Поэтому в пример можно, конечно, поставить Александра Солженицына, который в ельцинском 1998 году отказался от ордена Андрея Первозванного («…от верховной власти, доведшей Россию до нынешнего гибельного состояния, я принять награду не могу»), зато при новой уже верховной власти принял-таки в 2006 году Государственную премию России.
Но мне лично почему-то милее пример Людмилы Петрушевской. Ее как прозаика в 1990-е выдвинули на соискание Государственной премии. Она не возражала, но, узнав, что должна самолично заполнять так называемый «Личный листок по учету кадров», свое согласие забрала. Это что же, сказала, я, значит, сама должна просить у начальства награду? Не буду, и всё тут.
А что потом? Потом Людмила Стефановна все-таки получила лауреатскую медаль, но уже в составе группы создателей спектакля «Московский хор». И необходимые документы, надо думать, скреплял своей подписью Лев Додин, руководитель постановки.
* * *
Лет десять тому назад дочь, работавшая тогда в одном из издательских домов, привозила мне журнал «Штаб-квартира», очень толстый и очень красивый, посвященный дизайну жилых помещений. Читать этот шедевр полиграфии мне было некогда, да и незачем, а вот картинки, если дочь, разумеется, наводила на что-нибудь особенное, мог и просмотреть. Так что листаю как-то и дохожу до интерьеров в особняке одного из хедлайнеров
[494]
(во как!), а, говоря по-старому, одного из воротил российского книгоиздания. Гостиная – чудо как хороша.
Прихожая – вне сравнений, вне конкуренции. Спальня – ну а чего бы вы хотели? Рабочий кабинет…
И нигде – вы понимаете, нигде! – ни одной книжки. Даже в кабинете.
Может, оно и правильно; с грустью оглядел я свою комнату, заваленную книгами и журналами, журналами, еще раз журналами – своими, чужими, полученными по подписке, купленными в ларьке у метро или просто приблудившимися.
* * *
И снова – и в который уж раз! – с грустью прошел мимо книжных стеллажей в своей комнате: ведь треть же не читана, если не больше. Зачем покупал, спрашивается? А как же, отвечу, не купить, если книга – не факт, но потенциально, может быть, интересная – сама в магазине подвернулась или кто-то, вызывающий доверие, предложил ее выменять.

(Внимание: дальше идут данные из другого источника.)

(* ===== verification/GateSafety.v ===== *)
(** * What the way of a request promises

    The theorems of the chain of file HttpGate: which callers a handler runs
    for, with which viewer, and what a restricted caller's request leaves in the
    read audit and lets out. *)

From S2P Require Import Prelude GoStrings JobStore Objects RsqlCompiler Classes StorageScope Policy PolicyCompile ViewerSpec Resolver Fields Contact Render RenderSafety Ledger Backstop Encodings AuthScopes AuthRegistry AuthInvariants AuthKeys AuthSessions AuthSafety Ulid SharingDB SharingSafety SharingEffect ReadAudit HttpGate.

(** ** The tables *)
Definition route_key (rt : apiRoute) : string := routeKey (rtMethod rt) (rtPattern rt).

Lemma routes_distinct : NoDup (map route_key apiRoutes) ∧ NoDup (map fst routeAccessTable).
Proof. split; apply (bool_decide_unpack _); vm_compute; exact I. Qed.

(** The tables name the same routes. *)
Lemma routes_classified : map fst routeAccessTable ≡ₚ map route_key apiRoutes.
Proof. apply (bool_decide_unpack _); vm_compute; exact I. Qed.

Lemma access_at_some t k : k ∈ map fst t → ∃ a, access_at t k = Some a.
Proof.
  induction t as [|[k' a] t IH]; cbn; [by intros ?%elem_of_nil|]. intros [->|Hin]%elem_of_cons.
  - rewrite str_eqb_refl. by eexists.
  - destruct (str_eqb k' k); [by eexists|by apply IH].
Qed.

Lemma route_access rt : rt ∈ apiRoutes → ∃ a, access_of rt = Some a.
Proof.
  intros Hin. apply access_at_some. rewrite routes_classified. by apply (list_elem_of_fmap_2 route_key).
Qed.

Section gate.
Context `{GoCrypto, KeyCodec, GoSpecs, GoOrigin, GoJSON} (error_text : string → string).

(** ** Authentication among the registry's steps *)
Lemma sys_reachable_step s s' : sys_step s s' → sys_reachable s → sys_reachable s'.
Proof. intros Hs [c Hr]. exists c. eapply star_trans; [exact Hr|]. eapply star_step; [exact Hs|apply star_refl]. Qed.
Lemma lead_unbind who e id identity d :
  reg_wf d → leads d (reaches (caller who) e (RqRemoveIdentity id identity) d) (RemoveIdentity (caller who) e id identity).
Proof.
  intros Hwf. unfold RemoveIdentity, ownerGuard. lead. lead_read (reads_identity_Get identity). lead.
  apply leads_write; [|intros ????; apply ret_stays]. intros r d' Hm. apply identity_Get_ok in Ha as (_ & i & Hk & ->).
  cbn in Hg0. apply str_eqb_true in Hg0 as <-. apply (reaches_admin _ _ _ _ _ (idnPrincipalID i)); [done|by apply owner_may|].
  by eapply wrote_revoke.
Qed.

Lemma lead_unbind_own who e identity d :
  reg_wf d → leads d (reaches (caller who) e (RqRemoveOwnIdentity identity) d) (RemoveOwnIdentity (caller who) e identity).
Proof.
  intros Hwf. unfold RemoveOwnIdentity. lead_read (reads_identity_Get identity). lead.
  apply leads_write; [|intros ????; apply ret_stays]. intros r d' Hm. apply identity_Get_ok in Ha as (_ & i & Hk & ->).
  apply (reaches_self _ _ _ _ _ (idnPrincipalID i)); [by apply IsSelf_true|done|by eapply wrote_revoke].
Qed.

Саша Агеев в годы, для него уже последние, затеялся написать историю собственной домашней библиотеки. И мне, помнится, присылал несколько первых десятков страниц – ну, как вам? Я отнесся прохладно: не вижу, мол, издательской перспективы. Но он, похоже, на нее и не рассчитывал. Просто, я думаю, ему удовольствие доставляло само это зависанье над каждым потрепанным томиком. И я тоже… тоже ведь помню происхождение едва ли не каждой книги из тех, что у меня тогда осели.
Библия? Куплена у «жучка»
[495]
за 50 рублей – чуть меньше половины тогдашней моей зарплаты. Райнер Мария Рильке? Привезен из таджикского города Курган-Тюбе. Цветаева? Выменяна на трехтомник Юлиана Семенова плюс два детектива, шведский, кажется, и канадский. «Белая» Ахматова с Модильяни на суперобложке? Украдена, то есть как бы утеряна без возврата, в поселковой библиотеке еще школьных моих лет.
Ну, и Книжная лавка писателей, конечно. О, эта железная лестница на второй этаж! По вторникам и по пятницам, в дни завоза! Когда больше одного экземпляра в одни руки не давали и очередь сзади напирала, так что выбирать было некогда, и, помимо того, что точно хотел, я, как и многие, мёл всё – и то, что в переводе с английского-французского-немецкого (дома только выяснялось, что купил роман новозеландского коммуниста или сборник стихов поэта из Ботсваны), и, это уж само собою, любые «Литературные памятники»
[496]
, любые томики «Жизни в искусстве»
[497]
, любые книги из «Библиотеки поэта»
[498]
– вплоть до…
Вплоть до всего. Как с этим теперь расстаться? Жене, которая делала вид, что сердится на такую библиофагию, виновато объяснял, что это еще, дескать, и выгодное вложение денег. Пройдут, мол, годы… И действительно в эпоху перестроечного ажиотажа в «Книжном обозрении»
[499]
даже объявления такие появлялись: меняю – ну, скажем – «москвич» на полный комплект «Библиотеки всемирной литературы».